But as Trotsky warned in 1938, “imperialist antagonisms reach a bloody impasse at the height of which separate clashes and bloody local disturbances… must inevitably coalesce into a conflagration of world dimensions.” Within a year, World War II had broken out.
The diplomatic games and intrigues in which Mr. Obama and Mr. Putin engage cannot alter the fundamental trajectory of imperialism. Even if the bombardment of Syria has been delayed, the interests and contradictions that lead to war persist and will not be resolved peacefully. The United States, France, Britain and the Gulf States are expanding their financial and logistical support for the anti-Assad rebels.
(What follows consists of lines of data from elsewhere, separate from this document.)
Lemma restoreFromSnapshot_spec snapshot w :
  store_ok w → roots_alloc (nodes snapshot) w → is_Some (state w) →
  wp (restoreFromSnapshot snapshot) w
    (λ r w',
       r = Val tt ∧ store_ok w' ∧ history w' = history w
       ∧ ∃ s', state w' = Some s'
               ∧ phase s' = s_phase snapshot ∧ status s' = s_status snapshot
               ∧ stepNumber s' = s_stepNumber snapshot
               ∧ generatedConfig s' = s_generatedConfig snapshot
               ∧ solution s' = s_solution snapshot
               ∧ nodesGenerated s' = s_nodesGenerated snapshot
               ∧ configurationsExplored s' = s_configurationsExplored snapshot).
Proof.
  intros Hok Hroots [s0 Hs0]. unfold restoreFromSnapshot.
  set (I := λ w', store_ok w' ∧ roots_alloc (nodes snapshot) w'
                  ∧ history w' = history w ∧ state w' = state w).
  wp_step.
  eapply wp_mono.
  { apply (wp_foldM_inv
             (λ nodeMap w', I w' ∧ ∀ id a, nodeMap !! id = Some a → is_Some (hlnodes w' !! a))
             (λ _, False)).
    - split; [by split_and!|]. intros ?? H. by rewrite lookup_empty in H.
    - intros nodeMap [id data] w1 Hin [(Hok1 & Hr1 & Hh1 & Hs1) Hmap].
      unfold restore_node. wp_step. wp_step. apply wp_ret.
      apply elem_of_map_to_list in Hin.
      split; [split_and!|]; try done.
      + ok_peel. intros r Hr. simpl in *. by eapply Hr1.
      + intros id' a. rewrite lookup_insert. simpl. case_decide.
        * intros [= <-]. rewrite lookup_insert_eq. eauto.
        * intros Ha. destruct (Hmap _ _ Ha) as [x Hx].
          rewrite lookup_insert_ne; [eauto|].
          intros <-. rewrite (ok_next_fresh_hl _ Hok1) in Hx. done. }
  intros [nodeMap|e] w1 H; simpl; [|done]. destruct H as [HI1 Hmap].
  wp_step.
  eapply wp_mono.
  { apply (wp_forM_safe
             (λ w', I w' ∧ ∀ id a, nodeMap !! id = Some a → is_Some (hlnodes w' !! a))).
    - done.
    - intros [id a] w2 Hin [(Hok2 & Hr2 & Hh2 & Hs2) Hmap2].
      apply elem_of_map_to_list in Hin. destruct (Hmap2 _ _ Hin) as [n Hn].
      unfold link_parent. destruct (from_option _ _ _) as [pid|]; [|done].
      wp_step. wp_step; simpl in *; [|congruence].
      rewrite Hn in H. injection H as <-. wp_step.
      split; [done|]. split; [split_and!|]; try done.
      * apply ok_with_hlnodes; [done|by eapply ok_hl_lt|].
        intros r Hr. simpl in Hr. by eapply ok_treeRoot.
      * intros id' a' Ha'. simpl. destruct (Hmap2 _ _ Ha') as [x Hx].
        apply lookup_insert_is_Some'. right. eauto. }
  intros r w2 (-> & (Hok2 & Hr2 & Hh2 & Hs2) & Hmap2). simpl.
  rewrite Hs0 in Hs2.
  wp_step. wp_step; simpl in *; [|congruence].
  wp_step. wp_step; simpl in *; [|congruence].
  wp_step. wp_step; simpl in *; [|congruence].
  wp_step. wp_step; simpl in *; [|congruence].
  wp_step. wp_step. simpl.
  set (w3 := with_state _ _).
  assert (Hok3 : store_ok w3) by (unfold w3; ok_peel).
  assert (Hh3 : history w3 = history w) by done.
  assert (∃ st3, state w3 = Some st3) as [st3 Hst3] by (unfold w3; simpl; eauto).
  assert (Hw3 : next w3 = next w2 ∧ hlnodes w3 = hlnodes w2) by done.
  destruct Hw3 as [Hn3 Hhl3]. rewrite <- Hn3, <- Hhl3.
  clearbody w3.
  set (root := match match currentHighLevelNodeId snapshot with
                     | Some id => nodeMap !! id
                     | None => None
                     end with
               | Some a => from_option treeRoot None (hlnodes w3 !! a)
               | None => None
               end).
  assert (Hroot : ∀ r, root = Some r → is_Some (llnodes w3 !! r)).
  { unfold root. intros r.
    destruct (match currentHighLevelNodeId snapshot with
              | Some id => nodeMap !! id | None => None end) as [a|]; [|done].
    destruct (hlnodes w3 !! a) as [hn|] eqn:Hhn; [|done]. simpl.
    by eapply ok_treeRoot. }
  clearbody root.
  wp_step.
  eapply (wp_mono _ _ (λ r w4, r = Val tt ∧ store_ok w4 ∧ history w4 = history w
                              ∧ is_Some (state w4))).
  { destruct (currentLowLevelNodeId snapshot) as [target|]; [|by apply wp_ret].
    destruct root as [root|]; [|by apply wp_ret].
    wp_step.
    destruct (findLLNode_Val w3 target (S (next w3)) root) as [found Hfound];
      [done|by apply Hroot|lia|].
    eapply wp_eq; [exact Hfound|]. simpl.
    wp_step; simpl in *; [|congruence].
    split_and!; [done|by ok_peel|done|eauto]. }
  intros r w4 (-> & Hok4 & Hh4 & [s4 Hs4]). simpl.
  wp_steps; try congruence.
  split_and!; [done|by ok_peel|done|].
  eexists. split; [done|]. simplify_eq. done.
Qed.

Lemma removelast_elem {A} (l : list A) x : x ∈ removelast l → x ∈ l.
Proof.
  induction l as [|y l IH]; simpl; [done|].
  destruct l as [|z l]; [by intros ?%elem_of_nil|].
  intros [->|H]%elem_of_cons; [set_solver|]. apply elem_of_cons. right. by apply IH.
Qed.

Lemma removelast_length {A} (l : list A) : length (removelast l) = length l - 1.
Proof.
  induction l as [|y l IH]; simpl; [done|].
  destruct l as [|z l]; [done|]. simpl in *. rewrite IH. lia.
Qed.

(** [stepBack]: with more than one snapshot, the last one is dropped
    and the one before it is restored; otherwise nothing happens. *)
Lemma stepBack_spec w :
  store_ok w →
  (1 < length (history w) →
   ∃ prev s',
     last (removelast (history w)) = Some prev
     ∧ stepBack w
       = (Val true,
          exec (restoreFromSnapshot prev) (with_history (removelast (history w)) w))
     ∧ store_ok (exec stepBack w)
     ∧ history (exec stepBack w) = removelast (history w)
     ∧ state (exec stepBack w) = Some s'
     ∧ phase s' = s_phase prev ∧ status s' = s_status prev
     ∧ stepNumber s' = s_stepNumber prev
     ∧ generatedConfig s' = s_generatedConfig prev
     ∧ solution s' = s_solution prev
     ∧ nodesGenerated s' = s_nodesGenerated prev
     ∧ configurationsExplored s' = s_configurationsExplored prev)
  ∧ (length (history w) ≤ 1 → stepBack w = (Val false, w)).
Proof.
  intros Hok. split.
  - intros Hlen.
    set (h := removelast (history w)).
    assert (Hhlen : length h = length (history w) - 1) by apply removelast_length.
    destruct (last h) as [prev|] eqn:Hlast.
    2: { apply last_None in Hlast. rewrite Hlast in Hhlen. simpl in Hhlen. lia. }
    set (w1 := with_history h w).
    assert (Hok1 : store_ok w1).
    { apply ok_with_history; [done| | |].
      - intros Hs. rewrite (ok_state _ Hok Hs) in Hlen. simpl in Hlen. lia.
      - intros snap id data r Hin. eapply (ok_snap_root _ Hok). by apply removelast_elem.
      - pose proof (ok_history _ Hok). lia. }
    assert (Hst1 : is_Some (state w1)).
    { simpl. destruct (state w) eqn:Hs; [done|].
      rewrite (ok_state _ Hok Hs) in Hlen. simpl in Hlen. lia. }
    assert (Hroots : roots_alloc (nodes prev) w1).
    { intros id data r. apply (ok_snap_root _ Hok1 prev). simpl.
      apply last_Some in Hlast as [l' ->]. set_solver. }
    pose proof (restoreFromSnapshot_spec prev w1 Hok1 Hroots Hst1) as Hres.
    unfold wp in Hres.
    destruct (restoreFromSnapshot prev w1) as [r w2] eqn:Hr. simpl in Hres.
    destruct Hres as (-> & Hok2 & Hh2 & s' & Hs' & Hrest).
    assert (Heq : stepBack w = (Val true, w2)).
    { unfold stepBack, bind, get_world, modify_world. simpl.
      rewrite decide_True by done. fold h. rewrite Hlast. fold w1. by rewrite Hr. }
    exists prev, s'. unfold exec. rewrite Heq. simpl. fold w1. rewrite Hr. simpl.
    split_and!; try done; tauto.
  - intros Hlen. unfold stepBack, bind, get_world. simpl.
    rewrite decide_False by lia. done.
Qed.

(** *** [step] and [initialize] keep the store well formed *)

Lemma step_ok w : store_ok w → store_ok (exec step w).
Proof.
  intros Hok. change (wp step w (λ _ w', store_ok w')). unfold step.
  wp_step. wp_step; simpl in *; [|done].
  destruct (decide (status s ≠ running)); [by apply wp_ret|].
  wp_step. eapply wp_mono; [by apply saveHistory_spec|].
  intros [[]|e] w1 (Hok1 & _); simpl; [|done].
  wp_step. wp_step; simpl in *; [|done].
  wp_step. wp_step; simpl in *; [|by ok_peel].
  destruct (phase s1).
  - apply wp_ret. by ok_peel.
  - apply stepSelect_ok. by ok_peel.
  - apply stepPopConstraint_ok. by ok_peel.
  - apply stepExpandTree_ok. by ok_peel.
  - apply stepGenerate_ok. by ok_peel.
  - apply stepCheck_ok. by ok_peel.
Qed.

Lemma initialize_ok w : store_ok w → store_ok (exec initialize w).
Proof.
  intros Hok. change (wp initialize w (λ _ w', store_ok w')). unfold initialize.
  wp_steps; try congruence. subst d.
  match goal with |- wp _ (with_history [] ?w0) _ => set (w1 := w0) end.
  assert (Hok1 : store_ok (with_history [] w1)).
  { apply ok_with_history; [|done| |simpl; lia].
    - unfold w1. ok_peel.
    - intros ???? H. by apply elem_of_nil in H. }
  eapply wp_mono; [by apply saveHistory_spec|].
  intros r w2 (Hok2 & _). done.
Qed.

(** A reachable world has a well-formed store and still holds the
    graph and the agents it was built with. *)
Lemma construct_ok g ags : store_ok (construct g ags).
Proof.
  split; simpl; try done.
  - split; intros *; rewrite ?lookup_empty; try done; by intros [? ?].
  - intros a [? H]. done.
  - intros a [? H]. done.
  - intros ???? H. by apply elem_of_nil in H.
  - lia.
Qed.

Lemma perform_ok c w : store_ok w → store_ok (perform c w).
Proof.
  intros Hok. destruct c; simpl.
  - by apply initialize_ok.
  - by apply step_ok.
  - destruct (decide (1 < length (history w))) as [Hl|Hl].
    + destruct (proj1 (stepBack_spec w Hok) Hl) as (? & ? & _ & _ & H & _). done.
    + unfold exec. rewrite (proj2 (stepBack_spec w Hok)) by lia. done.
  - by apply initialize_ok.
Qed.

Lemma reachable_ok g ags w : reachable g ags w → store_ok w.
Proof. induction 1; [apply construct_ok|by apply perform_ok]. Qed.
(** * structure-store: the Snowflake route handlers (routes/snowflake.js)

    A shallow embedding of the three POST handlers of [snowflakeRouter]
    and of the helper functions they share, together with the properties
    of the repository's specification that concern them.

    The handlers are sequences of parameter checks followed by calls into
    two collaborators that are not part of the repository: the Express
    response object ([res.send]) and the snowflake-sdk driver
    ([createConnection], [connect], [execute], [getId]).  Both are taken
    as parameters of the model (record [Runtime]); every call a handler
    makes is recorded, in order, in a trace of [Event]s.  The driver may
    throw at [createConnection], which the handlers call outside their
    [try] blocks, and may fail at [connect] and [execute]. *)

From Stdlib Require Import List String Ascii ZArith Bool Lia DecimalString.
Import ListNotations.
Local Open Scope string_scope.

Set Implicit Arguments.
Set Warnings "-register-all".

(** ** JavaScript values *)

Module Js.

(** The values that reach the handlers: what a JSON body can carry, plus
    [undefined] for an absent property.  [JNum n] is the number [n], a
    safe integer (below 2^53 in absolute value); other numbers are not
    values of the model. *)
Inductive JsValue : Type :=
| JUndefined
| JNull
| JBool (b : bool)
| JNum (n : Z)
| JStr (s : string)
| JArr (items : list JsValue)
| JObj (props : list (string * JsValue)).

(** An exception value, seen through the only thing the handlers read of
    it: the text that [... + err.message] appends. *)
Record JsError : Type := mkError { message : string }.

(** ToBoolean: [undefined], [null], [false], [0] and [""] are falsy. *)
Definition truthy (v : JsValue) : bool :=
  match v with
  | JUndefined | JNull => false
  | JBool b => b
  | JNum n => negb (Z.eqb n 0)
  | JStr s => negb (String.eqb s "")
  | JArr _ | JObj _ => true
  end.

Definition string_of_Z (n : Z) : string :=
  NilEmpty.string_of_int (Z.to_int n).

Fixpoint join (sep : string) (l : list string) : string :=
  match l with
  | [] => ""
  | [s] => s
  | s :: rest => s ++ sep ++ join sep rest
  end.

(** The text of a value, as a template literal and ["..." + v] produce
    it when the conversion does not throw (see [convertible]).  A safe
    integer prints in plain decimal; an array prints its items joined by
    commas, with [null] and [undefined] items empty; an object without a
    [toString] property of its own prints as [[object Object]]. *)
Fixpoint toString (v : JsValue) : string :=
  match v with
  | JUndefined => "undefined"
  | JNull => "null"
  | JBool true => "true"
  | JBool false => "false"
  | JNum n => string_of_Z n
  | JStr s => s
  | JArr items =>
      join ","
        (map (fun x => match x with
                       | JUndefined | JNull => ""
                       | _ => toString x
                       end) items)
  | JObj _ => "[object Object]"
  end.

(** Whether the conversion to a string returns.  An object parsed from
    JSON that has a [toString] property of its own has a non-callable
    one, and converting it throws a TypeError; so does converting an
    array that holds such an object. *)
Fixpoint convertible (v : JsValue) : bool :=
  match v with
  | JObj props => negb (existsb (fun p => String.eqb (fst p) "toString") props)
  | JArr items =>
      forallb (fun x => match x with
                        | JUndefined | JNull => true
                        | _ => convertible x
                        end) items
  | _ => true
  end.

(** Own-property lookup in an object literal: the first binding of the
    key, [undefined] when there is none. *)
Fixpoint lookup (k : string) (props : list (string * JsValue)) : JsValue :=
  match props with
  | [] => JUndefined
  | (k', v) :: rest => if String.eqb k' k then v else lookup k rest
  end.

Definition has_key (k : string) (props : list (string * JsValue)) : bool :=
  existsb (fun p => String.eqb (fst p) k) props.

(** [v[0]]: reading index 0.  Reading any property of [undefined] or
    [null] throws a TypeError, whose text is the engine's. *)
Definition index0 (type_error : JsValue -> string -> JsError) (v : JsValue)
  : JsError + JsValue :=
  match v with
  | JUndefined | JNull => inl (type_error v "0")
  | JArr items => inr (nth 0 items JUndefined)
  | JObj props => inr (lookup "0" props)
  | JStr (String c _) => inr (JStr (String c EmptyString))
  | JStr EmptyString | JBool _ | JNum _ => inr JUndefined
  end.

(** [v.k] for a key that is neither an index nor an inherited property
    name (the handlers only read [CNT]). *)
Definition member (type_error : JsValue -> string -> JsError) (v : JsValue)
    (k : string) : JsError + JsValue :=
  match v with
  | JUndefined | JNull => inl (type_error v k)
  | JObj props => inr (lookup k props)
  | JArr _ | JStr _ | JBool _ | JNum _ => inr JUndefined
  end.

End Js.
Export Js.

(** ** Collaborators and effects *)

(** A connection handle, as [snowflake.createConnection] returns it: it
    is identified by the parameter object it was created from. *)
Record Handle : Type := mkHandle { handle_params : JsValue }.

(** Every call a handler makes to a collaborator, with what came back. *)
Inductive Event : Type :=
| EvSend (body : JsValue)
| EvCreateConnection (connParams : JsValue)
| EvConnect (h : Handle) (failure : option JsError)
| EvExecute (h : Handle) (options : JsValue) (result : JsError + JsValue * JsValue)
| EvGetId (h : Handle) (id : JsValue)
| EvConsoleError (msg : string)
| EvConsoleDebug (msg : string).

(** What Express does with [res.send] once a response has gone out. *)
Inductive SendPolicy : Type :=
| SecondSendThrows (e : JsError)
| SecondSendAccepted.

(** The collaborators.  The driver answers as a function of everything
    that happened so far in the request: [createConnection] returns a
    handle or throws, [connect] and [execute] call back with or without
    an error.  A driver that never calls back leaves the handler
    suspended; such runs are outside the model.  The last two fields are
    the engine's TypeErrors: for reading a property of [undefined] or
    [null], and for converting to a string a value that is not
    [convertible]. *)
Record Runtime : Type := mkRuntime {
  send_policy : SendPolicy;
  drv_createConnection : list Event -> JsValue -> option JsError;
  drv_connect : list Event -> Handle -> option JsError;
  drv_execute : list Event -> Handle -> JsValue -> JsError + JsValue * JsValue;
  drv_getId : list Event -> Handle -> JsValue;
  type_error : JsValue -> string -> JsError;
  convert_error : JsValue -> JsError
}.

(** The state of one request: the calls made so far, and the bodies the
    response object accepted. *)
Record World : Type := mkWorld { trace : list Event; sent : list JsValue }.

Definition init_world : World := mkWorld [] [].

(** How a piece of a handler ends: it falls through with a value, it
    executes [return], or it throws. *)
Inductive Completion (A : Type) : Type :=
| Normal (a : A)
| Return
| Thrown (e : JsError).
Arguments Return {A}.
Arguments Thrown {A} e.

Definition Action (A : Type) : Type := Runtime -> World -> Completion A * World.

Definition ret {A} (a : A) : Action A := fun _ w => (Normal a, w).

Definition bind {A B} (m : Action A) (f : A -> Action B) : Action B :=
  fun rt w =>
    match m rt w with
    | (Normal a, w') => f a rt w'
    | (Return, w') => (Return, w')
    | (Thrown e, w') => (Thrown e, w')
    end.

Definition return_ {A} : Action A := fun _ w => (Return, w).

Definition throw {A} (e : JsError) : Action A := fun _ w => (Thrown e, w).

(** [try { body } catch (err) { handler err }] *)
Definition try_catch {A} (body : Action A) (handler : JsError -> Action A) : Action A :=
  fun rt w =>
    match body rt w with
    | (Thrown e, w') => handler e rt w'
    | r => r
    end.

Definition when_ (c : bool) (m : Action unit) : Action unit :=
  if c then m else ret tt.

Declare Scope action_scope.
Delimit Scope action_scope with action.
Notation "x <- m ;; k" := (bind m (fun x => k))
  (at level 61, m at next level, right associativity) : action_scope.
Notation "m ;; k" := (bind m (fun _ => k))
  (at level 61, right associativity) : action_scope.
Notation "'try_' b 'catch_' h" := (try_catch b h)
  (at level 60, b at level 200, h at level 200) : action_scope.
Local Open Scope action_scope.

Definition emit (ev : Event) (w : World) : World :=
  mkWorld (trace w ++ [ev]) (sent w).

Definition lift_sum {A} (r : JsError + A) : Action A :=
  match r with
  | inl e => throw e
  | inr a => ret a
  end.

(** [res.send(body)] *)
Definition res_send (body : JsValue) : Action unit :=
  fun rt w =>
    let w' := emit (EvSend body) w in
    match sent w, send_policy rt with
    | [], _ => (Normal tt, mkWorld (trace w') [body])
    | _ :: _, SecondSendAccepted => (Normal tt, mkWorld (trace w') (sent w ++ [body]))
    | _ :: _, SecondSendThrows e => (Thrown e, w')
    end.

Definition console_error (msg : string) : Action unit :=
  fun _ w => (Normal tt, emit (EvConsoleError msg) w).

Definition console_debug (msg : string) : Action unit :=
  fun _ w => (Normal tt, emit (EvConsoleDebug msg) w).

(** [snowflake.createConnection(connParams)]: the handle, unless the
    driver throws. *)
Definition createConnection (connParams : JsValue) : Action Handle :=
  fun rt w =>
    let w' := emit (EvCreateConnection connParams) w in
    match drv_createConnection rt (trace w) connParams with
    | Some e => (Thrown e, w')
    | None => (Normal (mkHandle connParams), w')
    end.

(** [await util.promisify(sfConn.connect)()] *)
Definition connect (sfConn : Handle) : Action unit :=
  fun rt w =>
    let r := drv_connect rt (trace w) sfConn in
    let w' := emit (EvConnect sfConn r) w in
    match r with
    | Some e => (Thrown e, w')
    | None => (Normal tt, w')
    end.

(** [sfConn.getId()] *)
Definition getId (sfConn : Handle) : Action JsValue :=
  fun rt w =>
    let id := drv_getId rt (trace w) sfConn in
    (Normal id, emit (EvGetId sfConn id) w).

(** [v.k] and [v[0]] as steps of a handler: they throw the engine's
    TypeError on [undefined] and [null]. *)
Definition get_member (v : JsValue) (k : string) : Action JsValue :=
  fun rt w => lift_sum (member (type_error rt) v k) rt w.

Definition get_index0 (v : JsValue) : Action JsValue :=
  fun rt w => lift_sum (index0 (type_error rt) v) rt w.

(** A template literal that interpolates [values], in this order, and
    reads [text] when every conversion returns: the first value that is
    not [convertible] throws the engine's TypeError. *)
Definition template (values : list JsValue) (text : string) : Action string :=
  fun rt w =>
    match find (fun v => negb (convertible v)) values with
    | Some v => (Thrown (convert_error rt v), w)
    | None => (Normal text, w)
    end.

(** [obj.k = v]: the binding is replaced where the key exists and added
    at the end where it does not. *)
Fixpoint assign (k : string) (v : JsValue) (props : list (string * JsValue))
  : list (string * JsValue) :=
  match props with
  | [] => [(k, v)]
  | (k', v') :: rest =>
      if String.eqb k' k then (k', v) :: rest else (k', v') :: assign k v rest
  end.

(** ** routes/snowflake.js *)

(** The object literal [{'status': 'unsuccessful', 'reason': reason}]. *)
Definition unsuccessful (reason : string) : JsValue :=
  JObj [("status", JStr "unsuccessful"); ("reason", JStr reason)].

(** validation function for snowflake connection parameters *)
Definition validateSnowflakeConnectionParams (account username password : JsValue)
  : JsValue :=
  if negb (truthy account) then unsuccessful "invalid account"
  else if negb (truthy username) then unsuccessful "invalid username"
  else if negb (truthy password) then unsuccessful "invalid password"
  else JUndefined.

(** The parameter object [getSnowflakeConnection] hands to the driver. *)
Definition connParams (account username password role warehouse : JsValue)
  : list (string * JsValue) :=
  let connParams :=
    [("account", account); ("username", username); ("password", password)] in
  let connParams := if truthy role then assign "role" role connParams else connParams in
  let connParams :=
    if truthy warehouse then assign "warehouse" warehouse connParams else connParams in
  connParams.

(** snowflake connection wrapper to handle optional parameters *)
Definition getSnowflakeConnection (account username password role warehouse : JsValue)
  : Action Handle :=
  sfConn <- createConnection (JObj (connParams account username password role warehouse)) ;;
  ret sfConn.

(** Async wrapper for executing snowflake queries: the promise rejects
    with the callback's error and resolves with [{stmt, rows}]. *)
Definition executeSnowflakeQuery (sfConn : Handle) (options : JsValue) : Action JsValue :=
  fun rt w =>
    let r := drv_execute rt (trace w) sfConn options in
    let w' := emit (EvExecute sfConn options r) w in
    match r with
    | inl err => (Thrown err, w')
    | inr (stmt, rows) => (Normal (JObj [("stmt", stmt); ("rows", rows)]), w')
    end.

(** [req.body], an object. *)
Definition Body : Type := list (string * JsValue).

(** [snowflakeRouter.post('/', ...)] *)
Definition post_root (body : Body) : Action unit :=
  let account := lookup "account" body in
  let username := lookup "username" body in
  let password := lookup "password" body in
  let role := lookup "role" body in
  let warehouse := lookup "warehouse" body in
  let configValidation := validateSnowflakeConnectionParams account username password in
  when_ (truthy configValidation) (res_send configValidation) ;;
  sfConn <- getSnowflakeConnection account username password role warehouse ;;
  (try_ connect sfConn
   catch_ (fun err =>
     let errMsg := "Error connecting to Snowflake: " ++ message err in
     console_error errMsg ;;
     res_send (unsuccessful errMsg))) ;;
  console_debug "Successfully connected to Snowflake" ;;
  id <- getId sfConn ;;
  res_send (JObj [("status", JStr "successful"); ("connectionId", id)]).
Lemma discountFactorsFrom_nth l : forall d k,
  (k < length l)%nat ->
  nth k (discountFactorsFrom d l) 0 =
    match k with
    | O => d
    | S j => nth j (discountFactorsFrom d l) 0
    end / (1 + nth k l 0).
Proof.
  induction l as [|r l IH]; intros d k Hk; simpl in *; [lia|].
  destruct k as [|[|j]]; try reflexivity.
  - rewrite IH by lia. reflexivity.
  - rewrite IH by lia. reflexivity.
Qed.

Lemma expandPeriods_explicit ps :
  flat_map
    (fun p =>
       repeat (if Rlt_dec 0 (rate p) then rate p / 100 / 12 else 0)
         (Z.to_nat (years p * 12)))
    ps
  = expandPeriods ps.
Proof.
  unfold expandPeriods, periodMonths, toMonthlyRate, Rgtb.
  induction ps as [|p ps IH]; [reflexivity|].
  cbn [flat_map]. rewrite IH. f_equal.
  destruct (Rlt_dec 0 (rate p)); reflexivity.
Qed.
The United States and Syria
The most striking characteristic of the media coverage and presentation of the Obama administration’s preparations for a military attack on Syria is the complete absence of any examination of the historical context, legal implications (from the standpoint of international law), or political motivations. Everything that is stated or claimed by the US government is taken at face value, as if its veracity is beyond doubt. Though the Obama administration was not able and did not even attempt to present any convincing physical and forensic evidence that the Assad regime was responsible for the alleged chemical weapons attack, let alone provide a motive that would explain why Assad would cross the “Red Line” and risk a US attack, the establishment press and media immediately and completely accepted the administration’s story. The people who run these institutions are not stupid or naïve. They know that the administration is lying in order to implement an unstated and hidden agenda. But the media functions entirely as an instrument of propaganda.
The media simply ignores the legal implications of an attack on Syria, which would be a violation of international law.
There is no historical context whatever. The public is led to believe that the role of the US is entirely altruistic, driven by compassion for the suffering of the Syrian people, who are being oppressed by a ruthless dictator—or, as George H. W. Bush said of Saddam Hussein in 1990: “Hitler revisited.” There are references in the media to 100,000 dead in the civil war, as if the US is merely a horrified bystander, bearing no responsibility whatever for the bloody events in that country.
Even comparatively well-informed Americans who have been following the news attentively as this crisis has unfolded would not have come across any of the following facts that are of critical importance to an understanding of the policies of the Obama administration.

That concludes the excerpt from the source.